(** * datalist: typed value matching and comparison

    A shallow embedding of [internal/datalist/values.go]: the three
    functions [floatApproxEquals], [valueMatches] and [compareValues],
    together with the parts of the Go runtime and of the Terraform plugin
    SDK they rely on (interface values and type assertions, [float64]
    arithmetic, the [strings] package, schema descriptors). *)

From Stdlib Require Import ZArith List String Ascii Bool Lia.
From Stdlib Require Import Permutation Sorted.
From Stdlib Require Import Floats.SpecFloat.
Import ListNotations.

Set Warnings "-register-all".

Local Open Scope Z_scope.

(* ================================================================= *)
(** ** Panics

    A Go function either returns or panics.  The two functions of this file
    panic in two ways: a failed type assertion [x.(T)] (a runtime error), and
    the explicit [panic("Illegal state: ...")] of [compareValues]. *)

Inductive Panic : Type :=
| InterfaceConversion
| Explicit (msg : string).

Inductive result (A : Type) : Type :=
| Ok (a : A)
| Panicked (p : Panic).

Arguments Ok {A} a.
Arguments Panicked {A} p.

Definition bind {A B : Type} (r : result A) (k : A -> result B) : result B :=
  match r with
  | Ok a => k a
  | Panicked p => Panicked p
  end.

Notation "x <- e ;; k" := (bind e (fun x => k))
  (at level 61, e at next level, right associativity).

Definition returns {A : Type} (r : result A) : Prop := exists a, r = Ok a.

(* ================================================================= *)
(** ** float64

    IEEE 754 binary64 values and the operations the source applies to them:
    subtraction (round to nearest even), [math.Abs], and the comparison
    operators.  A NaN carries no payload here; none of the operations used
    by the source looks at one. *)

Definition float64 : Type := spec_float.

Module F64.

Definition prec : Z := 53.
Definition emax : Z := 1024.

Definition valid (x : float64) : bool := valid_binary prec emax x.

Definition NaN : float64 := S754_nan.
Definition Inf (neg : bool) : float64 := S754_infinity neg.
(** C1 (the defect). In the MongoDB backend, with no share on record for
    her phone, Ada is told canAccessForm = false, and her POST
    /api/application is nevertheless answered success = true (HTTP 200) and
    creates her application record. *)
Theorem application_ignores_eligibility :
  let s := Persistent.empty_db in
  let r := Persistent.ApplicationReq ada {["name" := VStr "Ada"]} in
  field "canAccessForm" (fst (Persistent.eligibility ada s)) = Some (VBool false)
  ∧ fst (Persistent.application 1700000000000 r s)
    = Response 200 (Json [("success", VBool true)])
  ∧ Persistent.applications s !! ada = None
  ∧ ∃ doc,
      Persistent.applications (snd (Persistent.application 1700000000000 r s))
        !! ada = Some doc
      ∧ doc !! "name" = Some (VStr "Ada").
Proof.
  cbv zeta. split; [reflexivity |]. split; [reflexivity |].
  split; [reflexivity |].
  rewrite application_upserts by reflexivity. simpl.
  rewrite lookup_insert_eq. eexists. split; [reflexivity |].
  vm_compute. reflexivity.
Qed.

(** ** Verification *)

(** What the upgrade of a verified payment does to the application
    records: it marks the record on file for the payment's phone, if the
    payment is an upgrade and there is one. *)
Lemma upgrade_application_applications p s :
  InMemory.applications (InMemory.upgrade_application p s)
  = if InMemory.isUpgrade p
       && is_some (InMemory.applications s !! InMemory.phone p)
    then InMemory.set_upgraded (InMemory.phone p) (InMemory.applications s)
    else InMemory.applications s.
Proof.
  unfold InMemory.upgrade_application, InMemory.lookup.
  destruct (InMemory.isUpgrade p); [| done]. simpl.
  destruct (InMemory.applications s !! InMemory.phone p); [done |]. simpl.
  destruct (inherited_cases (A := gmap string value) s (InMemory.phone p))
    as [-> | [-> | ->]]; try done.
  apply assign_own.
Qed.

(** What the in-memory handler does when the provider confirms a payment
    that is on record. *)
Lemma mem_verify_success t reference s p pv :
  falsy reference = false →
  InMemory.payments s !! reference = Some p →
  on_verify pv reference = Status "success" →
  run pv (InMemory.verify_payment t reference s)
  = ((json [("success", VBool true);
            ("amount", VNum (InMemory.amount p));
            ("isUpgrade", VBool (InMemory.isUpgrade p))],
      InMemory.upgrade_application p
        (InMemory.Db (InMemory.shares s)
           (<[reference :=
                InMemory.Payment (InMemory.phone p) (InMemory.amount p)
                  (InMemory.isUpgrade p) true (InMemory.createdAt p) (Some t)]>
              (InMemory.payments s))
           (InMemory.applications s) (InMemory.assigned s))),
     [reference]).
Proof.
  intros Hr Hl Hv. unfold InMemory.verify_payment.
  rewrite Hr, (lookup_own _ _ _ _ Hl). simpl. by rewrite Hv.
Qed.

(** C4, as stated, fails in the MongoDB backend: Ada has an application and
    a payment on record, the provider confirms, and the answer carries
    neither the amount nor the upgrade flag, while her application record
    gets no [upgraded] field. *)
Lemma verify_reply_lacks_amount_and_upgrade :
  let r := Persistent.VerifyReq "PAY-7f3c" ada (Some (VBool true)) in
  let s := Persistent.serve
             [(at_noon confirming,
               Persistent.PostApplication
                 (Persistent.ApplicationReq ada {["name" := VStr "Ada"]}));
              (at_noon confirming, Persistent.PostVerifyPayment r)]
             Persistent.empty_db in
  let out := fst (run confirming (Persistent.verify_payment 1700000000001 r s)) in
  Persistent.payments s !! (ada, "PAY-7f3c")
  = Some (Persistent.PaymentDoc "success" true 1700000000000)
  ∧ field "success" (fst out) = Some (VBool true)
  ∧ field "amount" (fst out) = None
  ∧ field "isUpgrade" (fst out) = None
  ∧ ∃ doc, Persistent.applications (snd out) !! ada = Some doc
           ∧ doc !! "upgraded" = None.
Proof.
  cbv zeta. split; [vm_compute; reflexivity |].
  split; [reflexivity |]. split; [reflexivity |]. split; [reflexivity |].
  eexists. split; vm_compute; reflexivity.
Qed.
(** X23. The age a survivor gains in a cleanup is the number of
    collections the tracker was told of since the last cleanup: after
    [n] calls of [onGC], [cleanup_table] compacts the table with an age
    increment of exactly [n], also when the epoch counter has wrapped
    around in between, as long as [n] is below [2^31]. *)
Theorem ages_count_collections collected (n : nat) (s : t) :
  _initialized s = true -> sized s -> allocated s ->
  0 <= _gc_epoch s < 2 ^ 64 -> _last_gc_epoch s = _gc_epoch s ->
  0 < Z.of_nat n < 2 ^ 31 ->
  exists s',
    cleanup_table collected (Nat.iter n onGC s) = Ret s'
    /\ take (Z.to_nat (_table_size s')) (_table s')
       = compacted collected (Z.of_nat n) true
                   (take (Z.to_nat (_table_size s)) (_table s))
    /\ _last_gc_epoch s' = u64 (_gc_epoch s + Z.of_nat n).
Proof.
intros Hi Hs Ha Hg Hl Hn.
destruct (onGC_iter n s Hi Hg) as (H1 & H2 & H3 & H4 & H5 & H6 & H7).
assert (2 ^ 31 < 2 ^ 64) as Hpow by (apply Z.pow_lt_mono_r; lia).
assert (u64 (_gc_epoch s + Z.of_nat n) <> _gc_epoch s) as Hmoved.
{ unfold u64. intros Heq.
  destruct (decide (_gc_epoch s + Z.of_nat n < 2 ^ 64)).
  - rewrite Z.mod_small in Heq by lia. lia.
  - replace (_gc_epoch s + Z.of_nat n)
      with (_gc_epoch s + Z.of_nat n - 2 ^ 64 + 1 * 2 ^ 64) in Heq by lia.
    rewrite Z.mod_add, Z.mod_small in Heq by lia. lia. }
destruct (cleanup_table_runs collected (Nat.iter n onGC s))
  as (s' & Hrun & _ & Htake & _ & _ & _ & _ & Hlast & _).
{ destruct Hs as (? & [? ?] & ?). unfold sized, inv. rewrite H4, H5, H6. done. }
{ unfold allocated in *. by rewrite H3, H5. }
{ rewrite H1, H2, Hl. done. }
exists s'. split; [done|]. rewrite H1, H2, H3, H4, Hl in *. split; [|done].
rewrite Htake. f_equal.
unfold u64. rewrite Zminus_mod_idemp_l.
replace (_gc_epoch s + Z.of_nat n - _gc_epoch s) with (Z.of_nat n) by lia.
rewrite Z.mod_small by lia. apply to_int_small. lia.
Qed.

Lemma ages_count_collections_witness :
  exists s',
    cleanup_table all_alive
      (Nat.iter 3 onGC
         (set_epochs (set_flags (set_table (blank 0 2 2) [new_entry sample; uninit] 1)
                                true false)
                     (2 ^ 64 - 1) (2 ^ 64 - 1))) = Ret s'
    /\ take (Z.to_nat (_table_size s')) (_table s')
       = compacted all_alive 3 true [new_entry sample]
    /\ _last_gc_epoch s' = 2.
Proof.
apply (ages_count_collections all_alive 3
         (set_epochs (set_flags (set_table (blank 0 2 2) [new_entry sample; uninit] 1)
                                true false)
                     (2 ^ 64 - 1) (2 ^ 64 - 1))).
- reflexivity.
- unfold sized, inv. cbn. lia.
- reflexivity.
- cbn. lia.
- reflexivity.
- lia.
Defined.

What you need to do => From the records above, copy only the lines starting with the line that holds "InMemory.Payment (InMemory.phone p)" and going on through the line that holds "a payment on", exactly as written.

Answer area =>
                InMemory.Payment (InMemory.phone p) (InMemory.amount p)
                  (InMemory.isUpgrade p) true (InMemory.createdAt p) (Some t)]>
              (InMemory.payments s))
           (InMemory.applications s) (InMemory.assigned s))),
     [reference]).
Proof.
  intros Hr Hl Hv. unfold InMemory.verify_payment.
  rewrite Hr, (lookup_own _ _ _ _ Hl). simpl. by rewrite Hv.
Qed.

(** C4, as stated, fails in the MongoDB backend: Ada has an application and
    a payment on record, the provider confirms, and the answer carries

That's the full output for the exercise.